Il comunicato dei medici olandesi. “Mentre i pazienti sani che contraggono l’infezione possono eliminare il virus entro un periodo di giorni o settimane, un individuo immunocompromesso può sviluppare un’infezione persistente con replicazione ed evoluzione virale prolungate, che possono determinare un aumento del numero di mutazioni nel genoma del virus”.

Il malato è deceduto nell’ottobre 2023 per una ricaduta della sua condizione ematologica dopo essere rimasto positivo al coronavirus per un totale di 613 giorni.

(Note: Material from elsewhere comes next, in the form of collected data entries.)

(* ===== verification/AuthFetch.v ===== *)
(** * The authenticated fetch layer

    [authFetch] of [lib/api.ts] with its CSRF bootstrap, the throwing wrappers
    [apiFetch] ([lib/admin-api-helpers.ts]) and [fetchJSON]
    ([lib/ironsight-api.ts]), and the double-submit check of the backend they have
    to satisfy. *)

From S2P Require Import Prelude Types Http.
From stdpp Require Import pretty.
#[local] Open Scope Z_scope.

Definition API_BASE : string := "/api".

(** ** lib/api.ts *)

Definition CSRF_PREFIX : string := "ironsight_csrf=".

(** The value the [ironsight_csrf] cookie has in a cookie string. *)
Definition csrf_of_cookie (cookie : string) : string :=
  match find_where (String.prefix CSRF_PREFIX) (js_split "; " cookie) with
  | Some kv => default EmptyString (js_split "=" kv !! 1%nat)
  | None => EmptyString
  end.

Definition getCSRFToken : M string :=
  has_document ≫= λ d,
  if negb d then mret EmptyString else read_cookie ≫= λ c, mret (csrf_of_cookie c).

Definition csrf_request : Request := mkRequest (API_BASE +:+ "/auth/csrf") no_init true.
(* ===== verification/ApiClient.v ===== *)
(** * The NVR API client

    Every exported function of [lib/api.ts]: the request it builds, how it treats
    error replies, and the fallback or exception its caller sees.  Reply payloads
    are JSON values; the TypeScript interfaces of the payloads are erased at run
    time and checked by nobody. *)

From S2P Require Import Prelude Types Http AuthFetch.
From stdpp Require Import pretty.
From Stdlib Require Import QArith.
#[local] Open Scope Z_scope.

(** ** Idioms of the client *)

(** [{ method, headers: { 'Content-Type': 'application/json' }, body: JSON.stringify(data) }] *)
Definition with_json (method : string) (data : json) : Init :=
  mkInit (Some method) [("Content-Type", "application/json")]%string (Some (BJson data)) false None.

(** [{ method }] *)
Definition with_method (method : string) : Init := mkInit (Some method) [] None false None.

(** [{ method, keepalive: true }] *)
Definition set_keepalive (i : Init) : Init :=
  mkInit (in_method i) (in_headers i) (in_body i) true (in_signal i).

(** [if (!res.ok) throw new Error(msg)] *)
Definition or_throw (res : Response) (msg : string) : M unit :=
  if rs_ok res then mret tt else throw (XError msg).

(** [if (!res.ok) throw new Error(await res.text())] *)
Definition or_throw_text (res : Response) : M unit :=
  if rs_ok res then mret tt else t ← text res; throw (XError t).

(** [if (!res.ok) { const text = await res.text(); throw new Error(text || msg) }] *)
Definition or_throw_text_or (res : Response) (msg : string) : M unit :=
  if rs_ok res then mret tt
  else t ← text res; throw (XError (if truthy_str t then t else msg)).

(** [try { ... } catch { return fallback }] *)
Definition or_else {A} (m : M A) (fallback : A) : M A := try_catch m (λ _, mret fallback).

(** [try { ...; return res.json() } catch { return fallback }] without [await]:
    the body is parsed after the [try] block has been left. *)
Definition then_json (m : M (json + Response)) (fallback : json) : M json :=
  r ← or_else m (inl fallback);
  match r with inl j => mret j | inr res => json_of res end.

Definition obj (l : list (string * json)) : json := JObj l.
Definition str (o : option string) : json := JStr (default EmptyString o).

(** ** Cameras *)

Inductive DeterrenceAction := Strobe | Siren | Both | AlarmOut.

Definition action_string (a : DeterrenceAction) : string :=
  match a with Strobe => "strobe" | Siren => "siren" | Both => "both" | AlarmOut => "alarm_out" end.

Definition fireDeterrence (cameraID : string) (action : DeterrenceAction)
  (durationSec : option Z) (reason alarmID : option string) : M json :=
  res ← authFetch (API_BASE +:+ "/cameras/" +:+ cameraID +:+ "/deterrence")
    (with_json "POST" (obj [("action"%string, JStr (action_string action));
                            ("duration_sec"%string, jnum (default 10 durationSec));
                            ("reason"%string, str reason);
                            ("alarm_id"%string, str alarmID)]));
  _ ← or_throw_text_or res
    ("fire " +:+ action_string action +:+ " failed (HTTP " +:+ pretty (rs_status res) +:+ ")");
  json_of res.

Record SearchParams := mkSearchParams {
  sp_start : option string;
  sp_end : option string;
  sp_camera_id : option string;
  sp_types : option (list string);
  sp_search : option string;
  sp_limit : option Z;
  sp_offset : option Z
}.

Definition search_query (p : SearchParams) : QueryParams :=
  set_defined_num "offset" (sp_offset p)
    (set_defined_num "limit" (sp_limit p)
       (set_truthy "search" (sp_search p)
          ((λ qs, match sp_types p with
                  | Some (t :: ts) => usp_set "types" (String.concat "," (t :: ts)) qs
                  | _ => qs
                  end)
             (set_truthy "camera_id" (sp_camera_id p)
                (set_truthy "end" (sp_end p) (set_truthy "start" (sp_start p) [])))))).

Definition no_events : json :=
  obj [("events"%string, JArr []); ("next_offset"%string, jnum 0);
       ("has_more"%string, JBool false); ("restricted"%string, JBool false)].

Definition searchEvents (p : SearchParams) : M json :=
  then_json
    (res ← authFetch (API_BASE +:+ "/search/events?" +:+ usp_toString (search_query p)) no_init;
     mret (if negb (rs_ok res) then inl no_events else inr res)) no_events.

Definition exportEvidenceURL (eventID : Z) (preSec postSec : option Z) : string :=
  let qStr := usp_toString (set_defined_num "post" postSec (set_defined_num "pre" preSec [])) in
  (API_BASE +:+ "/events/" +:+ pretty eventID +:+ "/export" +:+
   (if truthy_str qStr then "?" +:+ qStr else EmptyString))%string.

Inductive Activity := Low | Moderate | High.
Definition activity_string (a : Activity) : string :=
  match a with Low => "low" | Moderate => "moderate" | High => "high" end.

Record SemanticParams := mkSemanticParams {
  sm_q : string;
  sm_start : option string;
  sm_end : option string;
  sm_camera_id : option string;
  sm_activity : option Activity;
  sm_limit : option Z;
  sm_offset : option Z
}.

“I primi segni di mutazione virale erano emersi già 21 giorni dopo il trattamento con gli anticorpi monoclonali contro il coronavirus Sars-Cov-2. Più nel dettaglio, il sequenziamento del genoma, che inizialmente aveva indicato un’infezione dovuta alla variante BA.1.17 di Omicron, ha mostrato lo sviluppo di una mutazione nota come S:E340K, che conferisce al virus la resistenza al sotrovimab, cioè l’anticorpo monoclonale con cui l’uomo era stato trattato”.

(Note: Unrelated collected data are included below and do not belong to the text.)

Lemma performs_void b token handler l url init :
  br_net b = backend token handler → br_document b = true → truthy_str token = true →
  url ≠ rq_url csrf_request →
  performs b token handler l (λ o, ignore_payload (fetchJSON_outcome o))
    (_ ← fetchJSON url init; mret tt, url, init).
Proof.
  intros Hn Hd Ht Hu. destruct (performs_fetchJSON b token handler l url init Hn Hd Ht Hu)
    as (pre & post & E & ? & ?). unfold performs; cbn [fst snd] in *.
  exists pre, post. split_and!; [|done|done].
  destruct (fetchJSON_outcome _) as [a|e] eqn:Eo in E.
  - rewrite (bind_ok _ _ _ _ _ _ E), Eo. done.
  - rewrite (bind_err _ _ _ _ _ _ E), Eo. done.
Qed.

(** C12. Every function of the platform client performs one request: in a session,
    whatever the state of the CSRF cookie, the backend receives exactly one request
    with the function's own URL, method and body (typed as JSON when there is one),
    and the caller gets the payload of its reply, [undefined] for an empty reply,
    or an error carrying the server's text; there is no silent fallback. *)
Theorem platform_requests_exact (b : Browser) (token : string)
  (handler : list Effect → Request → option Response) (l : list Effect)
  (s1 s2 s3 : string) (data : json) (n : Z) (bo : bool)
  (Hnet : br_net b = backend token handler) (Hdoc : br_document b = true)
  (Htok : truthy_str token = true) :
  Forall (performs b token handler l fetchJSON_outcome) (platform_calls s1 s2 s3 data n bo) ∧
  Forall (performs b token handler l (λ o, ignore_payload (fetchJSON_outcome o)))
    (platform_commands s1 s2 s3 data n bo).
Proof.
  split.
  - unfold platform_calls. repeat (apply Forall_cons; split;
      [apply performs_fetchJSON; [done|done|done|discriminate]|]). constructor.
  - unfold platform_commands. repeat (apply Forall_cons; split;
      [apply performs_void; [done|done|done|discriminate]|]). constructor.
Qed.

Analisi successive hanno poi rivelato che il virus è arrivato ad accumulare “oltre 50 mutazioni rispetto alle varianti BA.1 contemporaneamente circolanti a livello globale, con molteplici sostituzioni di aminoacidi, anche a livello del sito di legame del recettore ACE-2 nella proteina Spike (S:L452M/K e S:Y453F) – osservano gli autori del rapporto – . Inoltre, si sono sviluppate diverse delezioni nel dominio N-terminale di Spike, indicative di fuga immunitaria”.

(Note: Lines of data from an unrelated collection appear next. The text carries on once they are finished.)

Lemma or80_fixed i bs : at_ bs i = Z.lor (at_ bs i) 128 → or80 i bs = bs.
Proof.
  intros H. apply list_eq. intros k. rewrite or80_lookup. destruct (decide _) as [->|]; [|by destruct (_ !! _)].
  unfold at_ in H. destruct (bs !! Z.to_nat i) as [b|]; simpl in *; [by rewrite <- H|done].
Qed.

Lemma patch_arrays_idem n bs off :
  is_bytes bs → 0 ≤ off → patch_arrays n (patch_arrays n bs off) off = patch_arrays n bs off.
Proof.
  revert bs off. induction n as [|n IH]; intros bs off Hb H0; [done|].
  cbn [patch_arrays]. destruct (off <? len bs) eqn:Hl; [|by rewrite Hl].
  pose proof (is_bytes_or80 off bs Hb) as Hb'. rewrite len_or80.
  destruct (len bs <? off + 1 + 2) eqn:Hl2.
  { rewrite len_or80, Hl, or80_or80, len_or80, Hl2. done. }
  set (w := word (or80 off bs) (off + 1)).
  destruct (skip_nalus (Z.to_nat w) (or80 off bs) (off + 1 + 2)) as [off'|] eqn:E.
  2: { rewrite len_or80, Hl, or80_or80, len_or80, Hl2. fold w. by rewrite E. }
  pose proof (skip_nalus_le _ _ _ _ Hb' E).
  pose proof (patch_arrays_sets n (or80 off bs) off' Hb' ltac:(lia)) as Hp.
  set (bs' := patch_arrays n (or80 off bs) off') in *.
  assert (Hfix : or80 off bs' = bs').
  { apply or80_fixed. destruct Hp as [_ Hp]. rewrite Hp by lia. unfold at_. rewrite or80_lookup.
    rewrite decide_True by done.
    assert (is_Some (bs !! Z.to_nat off)) as [x ->] by (apply lookup_lt_is_Some; unfold len in Hl; apply Z.ltb_lt in Hl; lia).
    simpl. by rewrite <- Z.lor_assoc, Z.lor_diag. }
  assert (Hlen : len bs' = len bs) by (by rewrite (patched_len _ _ _ Hp), len_or80).
  rewrite Hlen, Hl, Hfix, Hlen, Hl2, (patched_word _ _ _ _ Hp) by lia. fold w.
  rewrite (skip_nalus_patched (Z.to_nat w) _ _ (off + 1 + 2) off' Hb' ltac:(lia) Hp E). apply IH; [done|lia].
Qed.

(** Both walks of the two languages are the same. *)
Lemma nalu_loop_eq n out off : Go.nalu_loop n out off = skip_nalus n out off.
Proof.
  revert off. induction n as [|n IH]; intros off; simpl; [done|].
  rewrite Z.gtb_ltb. destruct (off <? len out); [|done]. destruct (_ <? _); [done|].
  rewrite IH. f_equal. unfold word. lia.
Qed.

Lemma array_loop_eq n out off : Go.array_loop n out off = patch_arrays n out off.
Proof.
  revert out off. induction n as [|n IH]; intros out off; simpl; [done|].
  destruct (off <? len out); [|done]. fold (or80 off out). rewrite Z.gtb_ltb.
  destruct (_ <? _); [done|]. rewrite nalu_loop_eq. fold (word (or80 off out) (off + 1)).
  destruct (skip_nalus _ _ _); [apply IH|done].
Qed.

Lemma find_hvcc_eq bs : Go.Index bs [104; 118; 99; 67] = find_hvcc bs.
Proof.
  induction bs as [|a r IH]; [done|].
  destruct r as [|b [|c [|d r]]];
    [by cbn [Go.Index length take]; repeat (rewrite decide_False by done)..|].
  change (find_hvcc (a :: b :: c :: d :: r)) with
    (if (a =? 104) && (b =? 118) && (c =? 99) && (d =? 67) then Some 0
     else Z.succ <$> find_hvcc (b :: c :: d :: r)).
  rewrite <- IH. cbn [Go.Index length take]. rewrite take_0.
  destruct (decide ([a; b; c; d] = _)) as [E|E].
  - injection E as -> -> -> ->. done.
  - destruct ((a =? 104) && (b =? 118) && (c =? 99) && (d =? 67)) eqn:Hm; [|done].
    exfalso. apply E. repeat (apply andb_prop in Hm as [Hm ?]). repeat f_equal; lia.
Qed.

Lemma find_hvcc_bound bs start : find_hvcc bs = Some start → 0 ≤ start ∧ start + 4 ≤ len bs.
Proof.
  revert start. induction bs as [|a r IH]; intros start; [done|].
  destruct r as [|b [|c [|d r]]]; [done..|].
  change (find_hvcc (a :: b :: c :: d :: r)) with
    (if (a =? 104) && (b =? 118) && (c =? 99) && (d =? 67) then Some 0
     else Z.succ <$> find_hvcc (b :: c :: d :: r)).
  destruct (_ && _); [intros [= <-]; unfold len; simpl; lia|].
  intros (s & Hs & ->)%fmap_Some. apply IH in Hs. unfold len in *. simpl in *. lia.
Qed.

(** The search only looks at the bytes up to the marker. *)
Lemma find_hvcc_patched bs bs' start :
  find_hvcc bs = Some start → patched_from (start + 4) bs bs' → find_hvcc bs' = Some start.
Proof.
  revert bs' start. induction bs as [|a r IH]; intros bs' start; [done|].
  destruct r as [|b [|c [|d r]]]; [done..|].
  change (find_hvcc (a :: b :: c :: d :: r)) with
    (if (a =? 104) && (b =? 118) && (c =? 99) && (d =? 67) then Some 0
     else Z.succ <$> find_hvcc (b :: c :: d :: r)).
  intros Hf [H2 Hp].
  assert (H0 : 0 ≤ start).
  { destruct (_ && _); [by injection Hf as <-|]. apply fmap_Some in Hf as (s & Hs & ->).
    apply find_hvcc_bound in Hs. lia. }
  inversion H2 as [|? a' ? r' Ha Hr]; subst.
  inversion Hr as [|? b' ? r2 Hb Hr2]; subst. inversion Hr2 as [|? c' ? r3 Hc Hr3]; subst.
  inversion Hr3 as [|? d' ? r4 Hd Hr4]; subst.
  assert (a' = a) as -> by (apply (Hp 0); lia). assert (b' = b) as -> by (apply (Hp 1); lia).
  assert (c' = c) as -> by (apply (Hp 2); lia). assert (d' = d) as -> by (apply (Hp 3); lia).
  change (find_hvcc (a :: b :: c :: d :: r4)) with
    (if (a =? 104) && (b =? 118) && (c =? 99) && (d =? 67) then Some 0
     else Z.succ <$> find_hvcc (b :: c :: d :: r4)).
  destruct (_ && _); [done|]. apply fmap_Some in Hf as (s & Hs & ->).
  rewrite (IH _ _ Hs); [done|]. split; [done|]. intros k Hk.
  specialize (Hp (k + 1) ltac:(lia)). unfold at_ in *.
  replace (Z.to_nat (k + 1)) with (S (Z.to_nat k)) in Hp by lia. exact Hp.
Qed.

La necessaria sorveglianza sui pazienti immunodepressi

Gli immunodepressi, si sapeva già, sono a rischio, e “ciò evidenzia l’importanza di una stretta sorveglianza genomica in questa popolazione di pazienti” hanno aggiunto gli autori dello studio, osservando inoltre come “l’uso di pressioni immunitarie mirate, comprese terapie con anticorpi monoclonali e/o nuovi antivirali, possa promuovere ulteriormente l’emergere di varianti di fuga immunitaria”.

Nel caso di studio “non si è verificata alcuna trasmissione virale della variante altamente mutata a casi secondari”. Ciò non toglie  “la potenziale minaccia per la salute pubblica derivante dalla possibile introduzione di varianti di fuga immunitaria nella comunità”, sebbene non tutte le nuove varianti emergenti diventino nuove varianti di interesse (VOC).

“I meccanismi sottostanti, coinvolti nello sviluppo di varianti di interesse sono molto più complessi, in quanto dipendono anche da fattori nella popolazione che circonda il paziente, inclusa la prevalenza dell’immunità correlata alle cellule B e T – sottolineano gli autori dello studio – . Deve però esserci un equilibrio tra la protezione della comunità da potenziali nuove varianti e la cura dei pazienti, come una maggiore consapevolezza dei rischi potenziali combinata con la fornitura di test diagnostici accessibili precocemente ai contatti (familiari) e una puntuale sorveglianza genomica, al fine di valutare la minaccia per la salute pubblica insieme agli operatori sanitari”.